▶ _WHAT THE TASK REQUIRES_
Every line that contains the word "global" should be copied from the records below.

═══ INPUT DATA

(** * Provider upgrade planning and rollout (clusterctl [upgrader.go])

    A shallow embedding of
    [vendor/sigs.k8s.io/cluster-api/cmd/clusterctl/client/cluster/upgrader.go]:
    the upgrade plan builder ([Plan], [getUpgradePlan]), the custom plan
    validator ([createCustomPlan]) and the rollout ([doUpgrade],
    [scaleDownProvider], [scaleDownDeployment]).

    The collaborators of [providerUpgrader] (inventory, repository, proxy,
    components client) are Go interfaces; they are fields of a record here and
    every theorem holds for all of their implementations.  Calls that act on
    the management cluster run in a state-and-error monad that also records
    the calls in order. *)

From stdpp Require Import base decidable option list sorting strings gmap.
From Stdlib Require Import ZArith Lia Ascii.


(* ------------------------------------------------------------------ *)
(** ** Data model *)

(** Modelled from the spec: [clusterctlv1.ProviderType] is declared in
    provider_type.go of the clusterctl API package, which upgrader.go imports;
    the component type ranges over Core, Bootstrap, ControlPlane and
    Infrastructure. *)
Inductive ProviderType : Type :=
  | CoreProviderType
  | BootstrapProviderType
  | ControlPlaneProviderType
  | InfrastructureProviderType.

#[global] Instance ProviderType_eq_dec : EqDecision ProviderType.
Proof. solve_decision. Defined.

(** Modelled from the spec: [Order()] is declared with [ProviderType]; the
    fixed precedence is Core < Bootstrap < ControlPlane < Infrastructure. *)
Definition Order (t : ProviderType) : nat :=
  match t with
  | CoreProviderType => 0
  | BootstrapProviderType => 1
  | ControlPlaneProviderType => 2
  | InfrastructureProviderType => 3
  end.

(** [clusterctlv1.Provider]: the inventory record of an installed provider. *)
Record Provider : Type := mkProvider {
  ProviderName : string;
  Type_ : ProviderType;
  Version : string;
  Namespace : string
}.

#[global] Instance Provider_eq_dec : EqDecision Provider.
Proof. solve_decision. Defined.

Definition GetProviderType (p : Provider) : ProviderType := Type_ p.

(** Modelled from the spec: [ManifestLabel] is declared with [Provider] in
    the clusterctl API package; the identity of a component is its type, name
    and namespace.  The label is the provider name, prefixed by its type for
    the non-core types. *)
Definition ManifestLabel (p : Provider) : string :=
  match Type_ p with
  | CoreProviderType => ProviderName p
  | BootstrapProviderType => "bootstrap-" +:+ ProviderName p
  | ControlPlaneProviderType => "control-plane-" +:+ ProviderName p
  | InfrastructureProviderType => "infrastructure-" +:+ ProviderName p
  end.

(** Modelled from the spec: [InstanceName] is declared with [Provider]; it
    is the namespace and the manifest label, which together give the
    identity of the component. *)
Definition InstanceName (p : Provider) : string :=
  Namespace p +:+ "/" +:+ ManifestLabel p.

(** Modelled from the spec: [ProviderList.FilterCore()] is declared with
    [Provider]; it keeps the components of type Core. *)
Definition FilterCore (items : list Provider) : list Provider :=
  filter (λ p, GetProviderType p = CoreProviderType) items.

(** [UpgradeItem]: a provider with its target version; the empty string
    stands for no target version. *)
Record UpgradeItem : Type := mkUpgradeItem {
  UpgradeItem_Provider : Provider;
  NextVersion : string
}.

#[global] Instance UpgradeItem_eq_dec : EqDecision UpgradeItem.
Proof. solve_decision. Defined.

(** [UpgradeRef]: the string identifying the upgrade item. *)
Definition UpgradeRef (u : UpgradeItem) : string :=
  InstanceName (UpgradeItem_Provider u).

(** [UpgradePlan]. *)
Record UpgradePlan : Type := mkUpgradePlan {
  Contract : string;
  Providers : list UpgradeItem
}.

#[global] Instance UpgradePlan_eq_dec : EqDecision UpgradePlan.
Proof. solve_decision. Defined.

(** [isPartialUpgrade]: the range loop returning true at the first item
    without a target version. *)
Fixpoint isPartialUpgrade_loop (items : list UpgradeItem) : bool :=
  match items with
  | [] => false
  | i :: rest =>
      if bool_decide (NextVersion i = "") then true
      else isPartialUpgrade_loop rest
  end.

══════

▶ _RESPONSE_
#[global] Instance ProviderType_eq_dec : EqDecision ProviderType.
#[global] Instance Provider_eq_dec : EqDecision Provider.
#[global] Instance UpgradeItem_eq_dec : EqDecision UpgradeItem.
#[global] Instance UpgradePlan_eq_dec : EqDecision UpgradePlan.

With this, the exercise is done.